Top of Input data
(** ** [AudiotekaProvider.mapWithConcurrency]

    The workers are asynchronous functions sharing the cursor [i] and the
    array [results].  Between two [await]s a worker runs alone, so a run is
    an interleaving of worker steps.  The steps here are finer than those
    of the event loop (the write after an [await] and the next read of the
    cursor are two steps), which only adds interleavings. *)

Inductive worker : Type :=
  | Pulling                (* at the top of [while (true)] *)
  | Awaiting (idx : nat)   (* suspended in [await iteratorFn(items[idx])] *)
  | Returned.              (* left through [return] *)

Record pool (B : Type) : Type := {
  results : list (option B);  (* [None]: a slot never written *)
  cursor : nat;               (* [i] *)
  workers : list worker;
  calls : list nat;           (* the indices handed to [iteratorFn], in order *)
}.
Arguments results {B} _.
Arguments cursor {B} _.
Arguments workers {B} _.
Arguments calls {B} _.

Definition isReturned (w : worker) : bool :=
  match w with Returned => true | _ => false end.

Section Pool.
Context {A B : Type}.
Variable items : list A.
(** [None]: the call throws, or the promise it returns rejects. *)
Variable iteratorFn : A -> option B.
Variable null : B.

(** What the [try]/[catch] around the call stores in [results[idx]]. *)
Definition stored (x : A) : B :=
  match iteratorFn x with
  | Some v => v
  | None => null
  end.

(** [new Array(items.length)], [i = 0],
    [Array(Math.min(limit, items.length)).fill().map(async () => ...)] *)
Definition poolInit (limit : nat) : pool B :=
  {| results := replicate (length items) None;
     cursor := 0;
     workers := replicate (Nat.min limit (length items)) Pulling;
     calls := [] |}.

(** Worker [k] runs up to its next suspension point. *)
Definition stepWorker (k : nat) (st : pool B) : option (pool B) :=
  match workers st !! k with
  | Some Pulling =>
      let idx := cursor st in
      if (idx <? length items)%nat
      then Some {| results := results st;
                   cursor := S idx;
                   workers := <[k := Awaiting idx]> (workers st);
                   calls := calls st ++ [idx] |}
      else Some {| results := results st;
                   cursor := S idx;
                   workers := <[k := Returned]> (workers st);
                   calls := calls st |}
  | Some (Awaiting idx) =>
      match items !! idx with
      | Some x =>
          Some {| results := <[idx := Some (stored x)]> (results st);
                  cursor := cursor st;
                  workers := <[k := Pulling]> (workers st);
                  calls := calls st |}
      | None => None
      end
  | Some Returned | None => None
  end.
Bottom of Input data
Top of Input data
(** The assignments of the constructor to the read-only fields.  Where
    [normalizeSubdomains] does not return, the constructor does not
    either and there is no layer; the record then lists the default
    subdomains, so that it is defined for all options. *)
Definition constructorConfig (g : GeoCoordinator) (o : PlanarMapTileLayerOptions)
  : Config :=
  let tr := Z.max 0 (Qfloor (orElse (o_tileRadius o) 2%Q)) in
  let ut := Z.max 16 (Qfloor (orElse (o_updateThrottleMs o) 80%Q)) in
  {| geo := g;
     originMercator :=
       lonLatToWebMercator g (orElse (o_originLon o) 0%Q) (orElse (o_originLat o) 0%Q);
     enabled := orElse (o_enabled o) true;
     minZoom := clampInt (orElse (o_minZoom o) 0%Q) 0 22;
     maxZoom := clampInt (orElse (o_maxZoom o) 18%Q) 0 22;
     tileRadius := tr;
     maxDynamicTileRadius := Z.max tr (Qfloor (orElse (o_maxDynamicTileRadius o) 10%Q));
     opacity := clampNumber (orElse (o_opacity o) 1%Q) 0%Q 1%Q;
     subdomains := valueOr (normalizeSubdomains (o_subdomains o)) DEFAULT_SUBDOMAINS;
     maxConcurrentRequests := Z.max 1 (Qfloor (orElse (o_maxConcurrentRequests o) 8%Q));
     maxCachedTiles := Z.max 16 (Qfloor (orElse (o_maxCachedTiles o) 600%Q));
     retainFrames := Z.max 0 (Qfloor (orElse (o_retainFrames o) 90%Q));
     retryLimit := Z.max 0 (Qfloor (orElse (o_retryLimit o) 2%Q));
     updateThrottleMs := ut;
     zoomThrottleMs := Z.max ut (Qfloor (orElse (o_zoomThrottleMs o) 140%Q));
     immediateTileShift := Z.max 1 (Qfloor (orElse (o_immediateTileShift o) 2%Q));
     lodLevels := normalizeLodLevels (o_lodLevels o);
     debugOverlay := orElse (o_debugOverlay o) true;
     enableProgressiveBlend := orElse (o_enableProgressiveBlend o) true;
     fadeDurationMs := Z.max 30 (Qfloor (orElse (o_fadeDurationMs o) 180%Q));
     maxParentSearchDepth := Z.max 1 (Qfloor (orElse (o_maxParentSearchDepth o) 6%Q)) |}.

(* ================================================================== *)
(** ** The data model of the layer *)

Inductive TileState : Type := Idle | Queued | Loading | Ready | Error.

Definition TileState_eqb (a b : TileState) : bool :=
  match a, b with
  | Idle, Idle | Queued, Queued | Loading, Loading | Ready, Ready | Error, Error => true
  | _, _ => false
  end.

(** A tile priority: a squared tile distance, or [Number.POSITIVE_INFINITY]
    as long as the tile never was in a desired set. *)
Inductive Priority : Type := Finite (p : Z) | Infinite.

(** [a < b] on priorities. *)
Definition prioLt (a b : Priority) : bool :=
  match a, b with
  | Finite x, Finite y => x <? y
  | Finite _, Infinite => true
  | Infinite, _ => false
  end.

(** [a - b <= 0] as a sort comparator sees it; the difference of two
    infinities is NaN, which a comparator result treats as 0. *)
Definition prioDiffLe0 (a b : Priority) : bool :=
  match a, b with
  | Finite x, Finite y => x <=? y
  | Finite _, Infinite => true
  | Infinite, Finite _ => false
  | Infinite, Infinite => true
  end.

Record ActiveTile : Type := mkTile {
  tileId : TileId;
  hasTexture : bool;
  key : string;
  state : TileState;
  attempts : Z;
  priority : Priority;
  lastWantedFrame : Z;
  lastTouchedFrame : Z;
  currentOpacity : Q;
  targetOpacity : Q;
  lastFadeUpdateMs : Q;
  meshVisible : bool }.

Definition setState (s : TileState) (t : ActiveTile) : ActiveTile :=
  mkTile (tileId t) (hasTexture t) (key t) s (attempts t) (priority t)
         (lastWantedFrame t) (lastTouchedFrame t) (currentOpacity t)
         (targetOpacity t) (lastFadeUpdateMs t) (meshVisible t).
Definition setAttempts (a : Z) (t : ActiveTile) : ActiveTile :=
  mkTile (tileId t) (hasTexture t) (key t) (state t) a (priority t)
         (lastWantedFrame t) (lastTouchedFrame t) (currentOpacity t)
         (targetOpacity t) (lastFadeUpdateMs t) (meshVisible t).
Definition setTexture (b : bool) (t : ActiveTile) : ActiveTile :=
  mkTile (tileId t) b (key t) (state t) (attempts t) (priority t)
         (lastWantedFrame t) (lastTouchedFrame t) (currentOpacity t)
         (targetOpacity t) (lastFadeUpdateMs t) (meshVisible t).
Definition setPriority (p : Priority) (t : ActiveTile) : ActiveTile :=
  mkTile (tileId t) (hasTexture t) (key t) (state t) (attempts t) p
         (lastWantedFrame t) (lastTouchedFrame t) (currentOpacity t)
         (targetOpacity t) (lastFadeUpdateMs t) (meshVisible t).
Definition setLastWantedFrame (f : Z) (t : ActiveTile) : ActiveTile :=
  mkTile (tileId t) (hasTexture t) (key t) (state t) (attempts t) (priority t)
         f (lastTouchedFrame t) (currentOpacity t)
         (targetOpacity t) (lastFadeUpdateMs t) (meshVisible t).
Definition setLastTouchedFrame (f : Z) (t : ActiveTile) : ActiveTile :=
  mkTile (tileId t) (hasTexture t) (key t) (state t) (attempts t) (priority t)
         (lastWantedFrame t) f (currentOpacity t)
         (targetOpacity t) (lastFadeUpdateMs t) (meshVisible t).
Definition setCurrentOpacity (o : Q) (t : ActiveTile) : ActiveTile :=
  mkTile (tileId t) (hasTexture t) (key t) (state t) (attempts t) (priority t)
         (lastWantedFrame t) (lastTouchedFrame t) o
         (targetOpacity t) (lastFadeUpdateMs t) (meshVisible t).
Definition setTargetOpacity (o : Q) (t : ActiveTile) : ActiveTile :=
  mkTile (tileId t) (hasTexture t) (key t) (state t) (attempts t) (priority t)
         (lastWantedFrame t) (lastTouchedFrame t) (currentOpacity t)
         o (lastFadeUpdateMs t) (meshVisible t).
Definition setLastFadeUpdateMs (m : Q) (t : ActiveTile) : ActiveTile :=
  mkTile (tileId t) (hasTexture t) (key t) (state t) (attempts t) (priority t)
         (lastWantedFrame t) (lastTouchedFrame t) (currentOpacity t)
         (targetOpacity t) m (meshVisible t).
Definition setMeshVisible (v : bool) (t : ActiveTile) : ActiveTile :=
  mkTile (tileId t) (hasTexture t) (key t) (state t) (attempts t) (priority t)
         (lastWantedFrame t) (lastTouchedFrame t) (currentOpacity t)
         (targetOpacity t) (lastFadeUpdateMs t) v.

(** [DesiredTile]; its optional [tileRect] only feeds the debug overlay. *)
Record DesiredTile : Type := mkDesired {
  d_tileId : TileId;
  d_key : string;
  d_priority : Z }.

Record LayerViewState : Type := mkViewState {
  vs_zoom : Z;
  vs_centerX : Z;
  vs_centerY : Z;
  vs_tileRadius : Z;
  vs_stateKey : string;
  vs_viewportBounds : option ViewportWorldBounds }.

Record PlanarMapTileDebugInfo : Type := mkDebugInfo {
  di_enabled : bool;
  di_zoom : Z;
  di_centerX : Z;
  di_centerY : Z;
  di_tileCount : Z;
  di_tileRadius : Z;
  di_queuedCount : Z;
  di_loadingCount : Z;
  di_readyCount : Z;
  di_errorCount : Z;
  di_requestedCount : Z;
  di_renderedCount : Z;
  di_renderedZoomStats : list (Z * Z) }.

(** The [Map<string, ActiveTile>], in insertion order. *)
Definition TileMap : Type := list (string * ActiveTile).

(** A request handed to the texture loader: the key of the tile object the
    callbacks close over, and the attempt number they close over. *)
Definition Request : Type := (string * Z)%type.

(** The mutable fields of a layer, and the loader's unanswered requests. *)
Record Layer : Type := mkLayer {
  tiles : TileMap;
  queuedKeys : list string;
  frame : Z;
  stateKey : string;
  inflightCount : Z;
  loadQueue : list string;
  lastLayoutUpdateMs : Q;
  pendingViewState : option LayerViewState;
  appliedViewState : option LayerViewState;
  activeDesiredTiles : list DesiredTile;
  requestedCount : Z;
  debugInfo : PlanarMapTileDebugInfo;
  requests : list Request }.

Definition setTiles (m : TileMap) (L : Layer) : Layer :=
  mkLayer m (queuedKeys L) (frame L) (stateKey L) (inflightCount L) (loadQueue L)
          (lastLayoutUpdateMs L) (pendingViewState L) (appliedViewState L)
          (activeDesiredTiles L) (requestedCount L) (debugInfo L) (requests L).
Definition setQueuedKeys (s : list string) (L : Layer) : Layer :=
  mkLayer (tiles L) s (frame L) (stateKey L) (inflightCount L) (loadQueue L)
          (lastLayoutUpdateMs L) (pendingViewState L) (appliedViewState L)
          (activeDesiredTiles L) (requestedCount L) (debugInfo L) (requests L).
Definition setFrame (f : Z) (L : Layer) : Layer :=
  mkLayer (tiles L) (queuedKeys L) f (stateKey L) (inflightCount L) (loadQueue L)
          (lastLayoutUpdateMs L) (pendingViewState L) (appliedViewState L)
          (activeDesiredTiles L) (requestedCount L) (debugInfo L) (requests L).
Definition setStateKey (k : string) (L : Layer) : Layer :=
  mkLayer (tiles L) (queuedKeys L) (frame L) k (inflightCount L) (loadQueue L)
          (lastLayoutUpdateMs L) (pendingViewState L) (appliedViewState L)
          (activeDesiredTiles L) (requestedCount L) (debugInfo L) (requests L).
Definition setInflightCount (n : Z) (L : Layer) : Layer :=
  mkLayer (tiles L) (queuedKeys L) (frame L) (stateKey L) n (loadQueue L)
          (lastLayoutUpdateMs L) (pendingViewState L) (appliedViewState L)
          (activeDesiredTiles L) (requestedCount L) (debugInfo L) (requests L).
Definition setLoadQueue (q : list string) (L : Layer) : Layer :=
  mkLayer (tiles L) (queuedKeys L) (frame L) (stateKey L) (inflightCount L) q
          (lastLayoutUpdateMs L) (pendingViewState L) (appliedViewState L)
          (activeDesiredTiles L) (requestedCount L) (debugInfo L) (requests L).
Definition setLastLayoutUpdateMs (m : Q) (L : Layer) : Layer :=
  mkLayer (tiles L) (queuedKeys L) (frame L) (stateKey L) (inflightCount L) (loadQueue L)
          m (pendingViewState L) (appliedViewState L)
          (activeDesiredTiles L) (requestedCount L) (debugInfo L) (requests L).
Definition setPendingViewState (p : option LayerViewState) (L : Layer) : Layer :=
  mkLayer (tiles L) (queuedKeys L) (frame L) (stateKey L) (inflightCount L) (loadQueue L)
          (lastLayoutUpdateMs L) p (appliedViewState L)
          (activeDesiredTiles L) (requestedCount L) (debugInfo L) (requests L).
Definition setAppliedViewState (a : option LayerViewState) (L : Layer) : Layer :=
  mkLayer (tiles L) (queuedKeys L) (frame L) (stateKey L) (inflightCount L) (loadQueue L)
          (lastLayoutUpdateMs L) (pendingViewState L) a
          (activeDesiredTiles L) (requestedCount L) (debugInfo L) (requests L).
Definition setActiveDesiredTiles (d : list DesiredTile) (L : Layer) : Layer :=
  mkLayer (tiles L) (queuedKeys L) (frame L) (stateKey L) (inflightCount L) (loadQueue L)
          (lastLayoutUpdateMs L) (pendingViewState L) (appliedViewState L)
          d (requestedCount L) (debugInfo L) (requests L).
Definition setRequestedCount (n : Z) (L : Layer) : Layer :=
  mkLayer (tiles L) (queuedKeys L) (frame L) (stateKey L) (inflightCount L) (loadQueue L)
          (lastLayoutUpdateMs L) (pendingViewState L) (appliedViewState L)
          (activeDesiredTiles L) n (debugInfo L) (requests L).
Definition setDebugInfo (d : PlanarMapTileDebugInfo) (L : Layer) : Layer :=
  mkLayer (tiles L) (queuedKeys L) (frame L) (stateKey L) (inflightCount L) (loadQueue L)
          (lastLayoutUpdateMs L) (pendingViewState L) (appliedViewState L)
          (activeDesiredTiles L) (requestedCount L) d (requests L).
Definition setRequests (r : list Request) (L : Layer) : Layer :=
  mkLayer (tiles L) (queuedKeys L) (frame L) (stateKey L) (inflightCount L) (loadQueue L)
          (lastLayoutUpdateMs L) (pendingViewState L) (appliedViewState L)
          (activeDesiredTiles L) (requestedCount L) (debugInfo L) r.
Bottom of Input data
Top of Input data
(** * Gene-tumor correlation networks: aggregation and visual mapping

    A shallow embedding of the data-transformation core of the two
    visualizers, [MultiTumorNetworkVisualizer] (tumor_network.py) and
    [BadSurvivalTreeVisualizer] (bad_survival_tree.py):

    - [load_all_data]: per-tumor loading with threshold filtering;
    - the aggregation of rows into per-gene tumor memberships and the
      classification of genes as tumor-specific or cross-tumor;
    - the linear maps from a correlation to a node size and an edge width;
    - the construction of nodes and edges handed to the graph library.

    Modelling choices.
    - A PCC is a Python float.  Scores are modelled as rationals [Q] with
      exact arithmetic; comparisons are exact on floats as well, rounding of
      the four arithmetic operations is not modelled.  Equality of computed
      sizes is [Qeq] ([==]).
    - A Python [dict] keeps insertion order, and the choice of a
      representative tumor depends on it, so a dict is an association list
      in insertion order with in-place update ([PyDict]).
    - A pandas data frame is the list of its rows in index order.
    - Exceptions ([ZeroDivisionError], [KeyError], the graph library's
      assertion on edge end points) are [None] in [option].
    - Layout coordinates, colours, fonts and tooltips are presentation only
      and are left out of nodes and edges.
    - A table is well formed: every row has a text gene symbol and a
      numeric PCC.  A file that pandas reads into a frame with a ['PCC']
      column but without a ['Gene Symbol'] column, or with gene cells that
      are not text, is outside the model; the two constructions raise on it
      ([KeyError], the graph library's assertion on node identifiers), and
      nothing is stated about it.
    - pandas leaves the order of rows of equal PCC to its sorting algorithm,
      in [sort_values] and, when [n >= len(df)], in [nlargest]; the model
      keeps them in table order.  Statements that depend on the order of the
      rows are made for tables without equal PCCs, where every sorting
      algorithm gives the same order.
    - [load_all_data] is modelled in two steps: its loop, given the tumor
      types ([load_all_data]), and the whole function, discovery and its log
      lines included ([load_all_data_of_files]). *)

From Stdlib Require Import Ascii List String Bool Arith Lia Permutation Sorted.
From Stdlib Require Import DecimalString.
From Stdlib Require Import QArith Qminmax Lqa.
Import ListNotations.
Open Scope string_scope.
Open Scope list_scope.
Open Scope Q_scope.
Bottom of Input data
▶ **The task**
Wherever a line above contains "algorithm", copy that line.

▶ **Written solution**
    - pandas leaves the order of rows of equal PCC to its sorting algorithm,
      algorithm gives the same order.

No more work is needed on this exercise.